Which lines run from the start of the data below to the line containing "[lofire-broker/src/repostoreinfo.rs] implements a"? Set them down exactly, with none added.
--- AVAILABLE DATA ---
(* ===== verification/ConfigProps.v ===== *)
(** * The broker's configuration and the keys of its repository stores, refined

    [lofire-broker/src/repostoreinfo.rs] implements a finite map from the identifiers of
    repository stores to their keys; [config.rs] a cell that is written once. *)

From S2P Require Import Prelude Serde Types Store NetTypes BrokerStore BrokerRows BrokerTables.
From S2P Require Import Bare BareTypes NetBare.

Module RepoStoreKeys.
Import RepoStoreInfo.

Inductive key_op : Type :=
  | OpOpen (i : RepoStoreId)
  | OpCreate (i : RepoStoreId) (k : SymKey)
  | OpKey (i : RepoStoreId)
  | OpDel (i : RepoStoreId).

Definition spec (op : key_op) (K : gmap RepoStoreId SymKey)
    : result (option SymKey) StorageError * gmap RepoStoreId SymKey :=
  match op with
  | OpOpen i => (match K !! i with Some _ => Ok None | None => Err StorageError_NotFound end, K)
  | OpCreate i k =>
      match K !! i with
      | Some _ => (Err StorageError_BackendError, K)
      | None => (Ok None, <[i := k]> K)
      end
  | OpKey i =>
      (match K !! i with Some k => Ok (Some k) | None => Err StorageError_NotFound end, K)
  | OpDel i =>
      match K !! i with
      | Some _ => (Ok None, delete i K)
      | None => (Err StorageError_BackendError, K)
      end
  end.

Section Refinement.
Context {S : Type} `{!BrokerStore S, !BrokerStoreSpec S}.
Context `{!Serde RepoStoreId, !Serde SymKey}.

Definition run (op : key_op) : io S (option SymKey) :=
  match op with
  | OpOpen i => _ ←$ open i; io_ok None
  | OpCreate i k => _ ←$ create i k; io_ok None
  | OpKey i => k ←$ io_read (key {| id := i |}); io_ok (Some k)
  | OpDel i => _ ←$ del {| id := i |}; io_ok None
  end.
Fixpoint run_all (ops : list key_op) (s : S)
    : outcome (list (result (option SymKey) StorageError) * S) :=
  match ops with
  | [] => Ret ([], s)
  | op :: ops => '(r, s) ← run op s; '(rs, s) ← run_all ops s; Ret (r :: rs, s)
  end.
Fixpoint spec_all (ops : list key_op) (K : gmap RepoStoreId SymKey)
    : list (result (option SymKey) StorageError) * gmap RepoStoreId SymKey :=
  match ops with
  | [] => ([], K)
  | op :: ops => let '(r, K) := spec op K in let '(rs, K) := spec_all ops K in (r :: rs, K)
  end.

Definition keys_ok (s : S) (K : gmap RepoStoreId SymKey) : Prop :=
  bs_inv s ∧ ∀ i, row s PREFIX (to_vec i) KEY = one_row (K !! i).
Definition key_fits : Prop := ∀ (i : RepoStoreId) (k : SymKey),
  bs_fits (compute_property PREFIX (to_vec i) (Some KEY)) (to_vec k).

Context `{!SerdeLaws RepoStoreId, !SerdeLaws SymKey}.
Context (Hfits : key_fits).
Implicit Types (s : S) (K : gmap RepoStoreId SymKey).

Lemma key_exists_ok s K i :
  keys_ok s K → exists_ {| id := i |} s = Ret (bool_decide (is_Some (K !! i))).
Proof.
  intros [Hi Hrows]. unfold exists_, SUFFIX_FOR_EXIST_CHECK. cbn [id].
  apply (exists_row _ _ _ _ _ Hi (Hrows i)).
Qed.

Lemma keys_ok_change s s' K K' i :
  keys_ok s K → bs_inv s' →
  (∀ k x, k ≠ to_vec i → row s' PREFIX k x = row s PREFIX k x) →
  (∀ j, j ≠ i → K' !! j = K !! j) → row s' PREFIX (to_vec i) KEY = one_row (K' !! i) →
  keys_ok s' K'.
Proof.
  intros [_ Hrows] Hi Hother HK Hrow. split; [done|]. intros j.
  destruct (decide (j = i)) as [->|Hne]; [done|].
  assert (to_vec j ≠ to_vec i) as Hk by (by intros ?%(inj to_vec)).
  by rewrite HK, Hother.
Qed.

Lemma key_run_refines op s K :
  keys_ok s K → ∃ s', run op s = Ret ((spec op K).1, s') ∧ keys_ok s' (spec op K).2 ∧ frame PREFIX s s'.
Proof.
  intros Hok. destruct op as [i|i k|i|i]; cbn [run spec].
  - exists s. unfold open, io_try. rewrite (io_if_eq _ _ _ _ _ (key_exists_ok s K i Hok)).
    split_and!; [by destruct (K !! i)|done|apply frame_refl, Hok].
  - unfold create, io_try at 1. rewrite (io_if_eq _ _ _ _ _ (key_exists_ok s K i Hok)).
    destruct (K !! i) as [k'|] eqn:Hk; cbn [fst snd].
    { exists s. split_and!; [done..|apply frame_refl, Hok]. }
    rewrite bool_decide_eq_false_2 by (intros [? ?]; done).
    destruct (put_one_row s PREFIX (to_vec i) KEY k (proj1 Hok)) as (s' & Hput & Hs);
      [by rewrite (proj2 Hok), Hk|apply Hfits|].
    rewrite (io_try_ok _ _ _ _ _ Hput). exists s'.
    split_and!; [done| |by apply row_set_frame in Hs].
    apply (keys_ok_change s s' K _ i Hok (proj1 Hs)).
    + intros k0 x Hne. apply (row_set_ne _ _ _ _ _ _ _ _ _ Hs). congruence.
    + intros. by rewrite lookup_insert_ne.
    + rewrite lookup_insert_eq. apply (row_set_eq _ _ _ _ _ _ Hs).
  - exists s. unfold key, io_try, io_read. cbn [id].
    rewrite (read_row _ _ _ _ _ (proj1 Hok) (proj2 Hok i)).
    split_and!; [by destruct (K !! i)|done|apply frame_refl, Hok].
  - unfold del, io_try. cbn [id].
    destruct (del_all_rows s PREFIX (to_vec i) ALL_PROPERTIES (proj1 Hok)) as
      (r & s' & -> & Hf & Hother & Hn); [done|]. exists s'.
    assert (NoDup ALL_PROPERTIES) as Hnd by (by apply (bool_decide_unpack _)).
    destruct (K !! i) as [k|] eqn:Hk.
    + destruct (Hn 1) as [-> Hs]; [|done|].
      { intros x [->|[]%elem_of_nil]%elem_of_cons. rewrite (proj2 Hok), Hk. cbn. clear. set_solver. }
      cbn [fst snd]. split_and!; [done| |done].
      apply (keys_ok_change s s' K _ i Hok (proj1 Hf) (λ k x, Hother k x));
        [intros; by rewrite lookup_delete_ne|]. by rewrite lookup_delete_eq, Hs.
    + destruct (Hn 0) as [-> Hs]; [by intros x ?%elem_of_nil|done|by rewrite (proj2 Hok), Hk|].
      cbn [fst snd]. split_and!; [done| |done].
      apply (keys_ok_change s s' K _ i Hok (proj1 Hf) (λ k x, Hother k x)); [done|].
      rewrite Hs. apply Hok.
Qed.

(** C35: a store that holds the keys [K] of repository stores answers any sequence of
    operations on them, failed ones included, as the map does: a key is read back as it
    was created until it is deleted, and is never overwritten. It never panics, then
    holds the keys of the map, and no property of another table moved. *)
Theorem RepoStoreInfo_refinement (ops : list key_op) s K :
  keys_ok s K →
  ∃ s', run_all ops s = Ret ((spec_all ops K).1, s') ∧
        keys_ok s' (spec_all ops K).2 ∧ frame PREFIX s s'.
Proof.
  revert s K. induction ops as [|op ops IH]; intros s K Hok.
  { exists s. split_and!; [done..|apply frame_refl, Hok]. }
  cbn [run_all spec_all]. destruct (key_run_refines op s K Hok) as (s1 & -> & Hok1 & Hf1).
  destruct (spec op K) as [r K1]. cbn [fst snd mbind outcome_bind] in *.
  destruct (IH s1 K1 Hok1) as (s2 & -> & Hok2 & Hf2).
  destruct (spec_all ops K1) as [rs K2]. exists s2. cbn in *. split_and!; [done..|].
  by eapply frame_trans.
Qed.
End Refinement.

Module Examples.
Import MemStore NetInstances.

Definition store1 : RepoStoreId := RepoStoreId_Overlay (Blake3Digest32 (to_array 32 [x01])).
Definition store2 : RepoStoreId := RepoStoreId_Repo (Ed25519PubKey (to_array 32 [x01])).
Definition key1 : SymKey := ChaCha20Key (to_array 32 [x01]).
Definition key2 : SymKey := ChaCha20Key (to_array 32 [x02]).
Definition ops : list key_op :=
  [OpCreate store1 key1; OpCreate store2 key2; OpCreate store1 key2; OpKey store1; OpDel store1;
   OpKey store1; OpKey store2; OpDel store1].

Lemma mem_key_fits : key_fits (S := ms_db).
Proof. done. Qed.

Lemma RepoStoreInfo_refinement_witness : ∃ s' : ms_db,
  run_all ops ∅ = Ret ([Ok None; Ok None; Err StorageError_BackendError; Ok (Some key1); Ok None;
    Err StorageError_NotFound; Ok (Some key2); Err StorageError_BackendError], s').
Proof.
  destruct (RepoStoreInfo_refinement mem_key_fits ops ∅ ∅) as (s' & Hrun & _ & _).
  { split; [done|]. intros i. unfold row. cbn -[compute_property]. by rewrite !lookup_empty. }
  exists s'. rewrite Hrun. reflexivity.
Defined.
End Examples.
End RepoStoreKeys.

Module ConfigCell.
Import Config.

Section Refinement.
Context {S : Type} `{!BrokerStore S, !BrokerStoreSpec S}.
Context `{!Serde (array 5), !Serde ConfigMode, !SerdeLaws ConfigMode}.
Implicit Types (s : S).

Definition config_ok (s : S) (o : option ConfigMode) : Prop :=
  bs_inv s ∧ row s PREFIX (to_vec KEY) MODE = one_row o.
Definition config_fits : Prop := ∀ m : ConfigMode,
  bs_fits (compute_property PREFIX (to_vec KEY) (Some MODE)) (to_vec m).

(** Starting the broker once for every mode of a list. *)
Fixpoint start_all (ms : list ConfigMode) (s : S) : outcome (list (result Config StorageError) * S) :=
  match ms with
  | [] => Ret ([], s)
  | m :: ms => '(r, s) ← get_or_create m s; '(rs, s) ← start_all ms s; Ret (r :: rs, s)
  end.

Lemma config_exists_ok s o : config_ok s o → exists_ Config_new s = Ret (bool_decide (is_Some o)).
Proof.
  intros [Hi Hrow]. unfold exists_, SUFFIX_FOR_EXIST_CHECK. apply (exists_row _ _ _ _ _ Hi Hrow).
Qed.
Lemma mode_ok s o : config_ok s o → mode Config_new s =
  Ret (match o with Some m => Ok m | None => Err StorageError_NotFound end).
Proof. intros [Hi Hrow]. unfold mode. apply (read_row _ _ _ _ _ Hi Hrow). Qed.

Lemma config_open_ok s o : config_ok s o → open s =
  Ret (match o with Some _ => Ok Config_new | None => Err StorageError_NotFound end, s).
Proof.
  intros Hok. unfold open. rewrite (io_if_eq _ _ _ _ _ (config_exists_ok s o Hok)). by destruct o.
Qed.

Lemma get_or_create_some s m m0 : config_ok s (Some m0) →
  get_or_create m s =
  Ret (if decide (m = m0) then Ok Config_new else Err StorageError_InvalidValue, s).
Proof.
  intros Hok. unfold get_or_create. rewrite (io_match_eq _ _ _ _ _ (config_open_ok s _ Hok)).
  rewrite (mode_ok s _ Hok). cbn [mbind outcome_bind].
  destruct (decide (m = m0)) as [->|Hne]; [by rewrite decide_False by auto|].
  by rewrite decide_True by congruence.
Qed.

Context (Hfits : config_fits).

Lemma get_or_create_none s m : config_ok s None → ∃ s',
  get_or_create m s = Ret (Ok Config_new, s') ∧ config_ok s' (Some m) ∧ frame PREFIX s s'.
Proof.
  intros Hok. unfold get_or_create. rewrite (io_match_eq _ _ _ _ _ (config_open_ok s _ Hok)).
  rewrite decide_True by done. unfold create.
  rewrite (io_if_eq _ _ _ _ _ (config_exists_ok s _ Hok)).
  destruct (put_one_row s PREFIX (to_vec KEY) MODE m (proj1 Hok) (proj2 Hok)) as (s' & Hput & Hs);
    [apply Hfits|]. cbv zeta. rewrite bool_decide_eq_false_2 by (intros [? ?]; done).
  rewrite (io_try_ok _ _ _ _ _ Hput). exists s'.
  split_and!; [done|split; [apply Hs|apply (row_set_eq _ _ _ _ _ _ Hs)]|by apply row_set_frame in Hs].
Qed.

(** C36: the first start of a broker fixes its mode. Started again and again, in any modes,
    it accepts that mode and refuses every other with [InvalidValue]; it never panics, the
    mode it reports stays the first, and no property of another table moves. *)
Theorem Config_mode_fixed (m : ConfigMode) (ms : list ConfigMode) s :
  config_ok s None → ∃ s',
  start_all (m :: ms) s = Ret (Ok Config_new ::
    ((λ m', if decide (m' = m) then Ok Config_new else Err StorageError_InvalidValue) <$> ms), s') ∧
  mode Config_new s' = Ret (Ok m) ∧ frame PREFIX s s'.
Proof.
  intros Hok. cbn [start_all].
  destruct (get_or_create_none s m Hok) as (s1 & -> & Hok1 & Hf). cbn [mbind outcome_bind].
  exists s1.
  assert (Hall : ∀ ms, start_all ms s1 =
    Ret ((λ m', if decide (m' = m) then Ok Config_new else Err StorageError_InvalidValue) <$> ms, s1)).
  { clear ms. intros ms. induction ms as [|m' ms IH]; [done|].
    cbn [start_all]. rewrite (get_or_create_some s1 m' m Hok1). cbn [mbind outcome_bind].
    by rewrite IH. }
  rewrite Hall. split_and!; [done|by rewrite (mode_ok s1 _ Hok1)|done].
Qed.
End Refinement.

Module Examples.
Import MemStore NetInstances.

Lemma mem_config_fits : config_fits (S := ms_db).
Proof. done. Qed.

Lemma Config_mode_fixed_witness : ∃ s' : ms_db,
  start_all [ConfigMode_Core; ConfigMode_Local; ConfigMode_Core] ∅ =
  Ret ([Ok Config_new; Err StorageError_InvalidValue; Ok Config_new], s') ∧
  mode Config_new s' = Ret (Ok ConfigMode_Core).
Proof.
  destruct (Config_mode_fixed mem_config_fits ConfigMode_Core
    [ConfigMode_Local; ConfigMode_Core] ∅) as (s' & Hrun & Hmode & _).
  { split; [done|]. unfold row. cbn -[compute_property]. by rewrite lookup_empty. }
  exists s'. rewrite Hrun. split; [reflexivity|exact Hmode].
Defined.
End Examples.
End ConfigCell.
---
ANSWER TO THIS PROBLEM:
(* ===== verification/ConfigProps.v ===== *)
(** * The broker's configuration and the keys of its repository stores, refined

    [lofire-broker/src/repostoreinfo.rs] implements a finite map from the identifiers of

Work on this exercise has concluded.